→ WHAT IS BEING ASKED:
Please reproduce the entries below exactly, starting at the first line and ending with the line that holds "hours; daylight-saving changes".

Stored items:
(** * react-native-calendar-kit: month grid and time-grid event geometry

    A shallow embedding of the month-grid renderer (MonthView), the
    month-page adapter (MonthViewBody), the time-grid event block
    (EventItem) and the page selection of the time-grid body
    (CalendarBody._renderTimeSlots), with the properties of their
    specification stated and proved against the embedded code.

    Conventions of the embedding.
    - Instants (millisecond epoch integers), day counts, indices and the
      overlap-column counters are [Z].
    - Minutes and pixel quantities are JS numbers; they are embedded as
      exact rationals [Q], and division by zero (Infinity/NaN in JS) is
      kept out of the theorems by a hypothesis on the denominator.  The
      theorems state nothing that the rounding of IEEE doubles undoes;
      where it matters the expression is also evaluated in doubles
      ([EventItemDoubles]).
    - Date/time values live in a zone of fixed offset, with days of 24
      hours; daylight-saving changes are outside the development.
    - JS truthiness is written out where the code relies on it
      ([truthyZ], [truthyQ]): [undefined], [0] and [NaN] are falsy.
    - Callbacks are functions into an arbitrary result type; an absent
      callback is [None]. *)

From Stdlib Require Import ZArith QArith Qminmax Lia Lqa List.
From stdpp Require Import base option list strings gmap.
From Equations Require Import Equations.
From Stdlib Require PrimFloat Uint63.
Import ListNotations.

Local Open Scope Z_scope.
Lemma returns_handleWithdrawal ctx : returns (handleWithdrawal ctx).
Proof. intros w. exists tt. apply handleWithdrawal_returns. Qed.

Ltac settle :=
  repeat lazymatch goal with
    | |- Laws.returns (_ ≫= _) => apply returns_bind; [|intros ?]
    | |- Laws.returns (try_catch _ _) => apply returns_try_catch; intros ?
    | |- Laws.returns (mret _) => apply returns_ret
    | |- Laws.returns (reply _ _ _) => apply returns_reply
    | |- Laws.returns (sendReply _ _ _) => apply returns_sendReply
    | |- Laws.returns (updateUserState _ _) => apply returns_updateUserState
    | |- Laws.returns (getOrCreateAddress _) => apply returns_getOrCreateAddress
    | |- Laws.returns (handleWithdrawal _) => apply returns_handleWithdrawal
    | |- Laws.returns (emit _) => intros ?; by eexists
    | |- Laws.returns (readState _) => intros ?; by eexists
    | |- Laws.returns (match ?x with _ => _ end) => destruct x
    end.

Lemma returns_handle (u : update) : returns (handle u).
Proof.
  destruct u as [ctx|b ctx|ctx]; simpl.
  - unfold start. settle.
  - unfold onCallbackQuery. apply returns_bind; [settle|intros _].
    destruct b; simpl.
    + unfold handleCheckBalance. settle.
    + unfold handleDeposit. settle.
    + unfold handleInitialWithdrawal. settle.
    + unfold handlePinMessage. settle.
    + unfold handleExportKey. settle.
  - unfold onMessageText, handleUserState. settle.
Qed.

(** *** How an update changes a session *)

Lemma evolves_confined user id {A} (m : M A) :
  confined id m -> user <> id -> evolves user m.
Proof.
  intros Hm Hne w. unfold stateOf. rewrite (Hm w user Hne).
  apply evolved_refl.
Qed.

Lemma positive_of_check x :
  isNaN x || le_zero x = false -> gt_zero x = true.
Proof.
  intros H. destruct (gt_zero x) eqn:Hg; [done|].
  apply not_positive in Hg. congruence.
Qed.

Lemma evolved_handleWithdrawal user ctx w :
  withdrawalRequested (stateOf w (from_id ctx)) = Some true ->
  evolved (stateOf w user) (stateOf (snd (handleWithdrawal ctx w)) user).
Proof.
  intros Hreq.
  destruct (decide (user = from_id ctx)) as [->|Hne];
    [|by apply (evolves_confined _ _ _ (confined_handleWithdrawal ctx))].
  destruct (noAmount (stateOf w (from_id ctx))) eqn:Hno.
  - unfold handleWithdrawal. run. rewrite Hno.
    destruct (isNaN _ || le_zero _) eqn:Hbad; simpl; [apply evolved_refl|].
    apply positive_of_check in Hbad.
    unfold stateOf at 2. simpl. rewrite lookup_insert_eq. simpl.
    unfold stateOf at 2. simpl. rewrite lookup_insert_eq. simpl.
    unfold stateOf at 2. simpl. fold (stateOf w (from_id ctx)).
    unfold spread. simpl.
    split; [by left|]. split; [by left|]. right. split; [done|].
    eexists. by repeat split.
  - destruct (handleWithdrawal_destination ctx w Hno)
      as (evs & w' & Hrun & _ & _ & _ & Ha & Hk & Hp & Hq & Hx & _).
    rewrite Hrun. simpl. by apply evolved_same.
Qed.
(** X26. A registration form that the registration schema of
    useFormValidation.js accepts has an email and a password that the
    [validateRegistration] middleware of the route accepts as well, and
    a password with a lower case letter, an upper case letter and a
    digit. That middleware turns the form away exactly when the name is
    shorter than two code units once trimmed, which the client measures
    untrimmed, or the confirmation is not a string. This is said of the
    middleware alone: the handler behind it has checks of its own (the
    length of the sanitized name, a known email). The registration page
    itself compares the two passwords and nothing else before it
    posts. *)
Theorem client_schema_and_server_validation (f : Frontend.RegistrationForm) :
  Frontend.registration_valid f = true ->
  email_errors (Frontend.f_email f) = []
  /\ password_errors (Frontend.f_password f) = []
  /\ (exists p, Frontend.f_password f = JStr p
                /\ Validation.password_matches p = true)
  /\ (validateRegistration (Frontend.registerUser f) = [] <->
      (exists s, Frontend.f_name f = JStr s /\ 2 <= len (trim s))
      /\ is_string (Frontend.f_confirmPassword f) = true).
Proof.
  destruct f as [n e p c]; unfold Frontend.registration_valid.
  cbn [Frontend.f_name Frontend.f_email Frontend.f_password
       Frontend.f_confirmPassword Frontend.registerUser].
  unfold Frontend.validateField.
  intros H.
  destruct (find _ [Frontend.required; Frontend.minLength 2;
                    Frontend.maxLength 100]) eqn:Fn; [discriminate|].
  destruct (find _ [Frontend.required; Frontend.email;
                    Frontend.maxLength 255]) eqn:Fe; [discriminate|].
  destruct (find _ [Frontend.required; Frontend.minLength 6;
                    Frontend.maxLength 128; Frontend.password]) eqn:Fp;
    [discriminate|].
  destruct (find _ [Frontend.required; Frontend.confirmPassword]) eqn:Fc;
    [discriminate|].
  clear H.
  destruct n as [| | | |[|n0 n]]; try discriminate.
  destruct e as [| |eb|ez|[|e0 e]]; try discriminate;
    [destruct eb; discriminate
    |simpl in Fe; destruct (ez =? 0); discriminate|].
  destruct p as [| | | |[|p0 p]]; try discriminate.
  cbn [find Frontend.passes truthy negb andb orb] in Fn, Fe, Fp.
  destruct (2 <=? len (n0 :: n)) eqn:N2; [|discriminate].
  destruct (len (n0 :: n) <=? 100) eqn:N100; [|discriminate].
  destruct (emailRegex_test (e0 :: e)) eqn:Re; [|discriminate].
  destruct (len (e0 :: e) <=? 255) eqn:E255; [|discriminate].
  destruct (6 <=? len (p0 :: p)) eqn:P6; [|discriminate].
  destruct (len (p0 :: p) <=? 128) eqn:P128; [|discriminate].
  destruct (Validation.password_matches (p0 :: p)) eqn:Pm; [|discriminate].
  clear Fn Fe Fp. rename Fc into H.
  assert (Ee : email_errors (JStr (e0 :: e)) = []).
  { cbn [email_errors truthy negb].
    rewrite (trim_kept _ (emailRegex_no_outer_space _ Re)), Re.
    replace (255 <? len (e0 :: e)) with false; [reflexivity|].
    symmetry; apply Z.ltb_ge. now apply Z.leb_le. }
  assert (Ep : password_errors (JStr (p0 :: p)) = []).
  { cbn [password_errors truthy negb].
    replace (len (p0 :: p) <? 6) with false
      by (symmetry; apply Z.ltb_ge; now apply Z.leb_le).
    replace (128 <? len (p0 :: p)) with false
      by (symmetry; apply Z.ltb_ge; now apply Z.leb_le).
    reflexivity. }
  split; [exact Ee|]. split; [exact Ep|].
  split; [exists (p0 :: p); auto|].
  unfold validateRegistration, Frontend.registerUser.
  cbn [r_name r_email r_password r_confirmPassword Frontend.f_name
       Frontend.f_email Frontend.f_password Frontend.f_confirmPassword].
  rewrite Ee, Ep. cbn [app].
  assert (N100' : (100 <? len (trim (n0 :: n))) = false).
  { apply Z.ltb_ge. pose proof (trim_shorter (n0 :: n)).
    apply Z.leb_le in N100. lia. }
  cbn [name_errors truthy negb]. rewrite N100'.
  split.
  - intros E. apply app_eq_nil in E; destruct E as [En Ec].
    split.
    + exists (n0 :: n); split; [reflexivity|].
      destruct (len (trim (n0 :: n)) <? 2) eqn:L; [discriminate|].
      now apply Z.ltb_ge in L.
    + unfold confirm_errors in Ec.
      destruct c as [| | | |c]; try reflexivity; simpl in Ec;
        try discriminate.
      * destruct b; discriminate.
      * destruct (negb (z =? 0)); discriminate.
  - intros [(s & Es & Hs) Hc]. inversion Es; subst s.
    replace (len (trim (n0 :: n)) <? 2) with false
      by (symmetry; now apply Z.ltb_ge).
    cbn [app]. destruct c as [| | | |c]; try discriminate.
    unfold confirm_errors.
    destruct c as [|c1 c]; [discriminate|].
    cbn [find Frontend.passes truthy negb andb orb] in H.
    cbn [truthy is_string negb orb].
    destruct (strict_eq (JStr (p0 :: p)) (JStr (c1 :: c))) eqn:Q;
      [reflexivity|].
    assert (Q' : strict_eq (JStr (c1 :: c)) (JStr (p0 :: p)) = false).
    { unfold strict_eq in *. apply str_eqb_neq. apply str_eqb_neq in Q.
      congruence. }
    rewrite Q' in H. discriminate.
Qed.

→ ANSWER SPACE:
(** * react-native-calendar-kit: month grid and time-grid event geometry

    A shallow embedding of the month-grid renderer (MonthView), the
    month-page adapter (MonthViewBody), the time-grid event block
    (EventItem) and the page selection of the time-grid body
    (CalendarBody._renderTimeSlots), with the properties of their
    specification stated and proved against the embedded code.

    Conventions of the embedding.
    - Instants (millisecond epoch integers), day counts, indices and the
      overlap-column counters are [Z].
    - Minutes and pixel quantities are JS numbers; they are embedded as
      exact rationals [Q], and division by zero (Infinity/NaN in JS) is
      kept out of the theorems by a hypothesis on the denominator.  The
      theorems state nothing that the rounding of IEEE doubles undoes;
      where it matters the expression is also evaluated in doubles
      ([EventItemDoubles]).
    - Date/time values live in a zone of fixed offset, with days of 24
      hours; daylight-saving changes are outside the development.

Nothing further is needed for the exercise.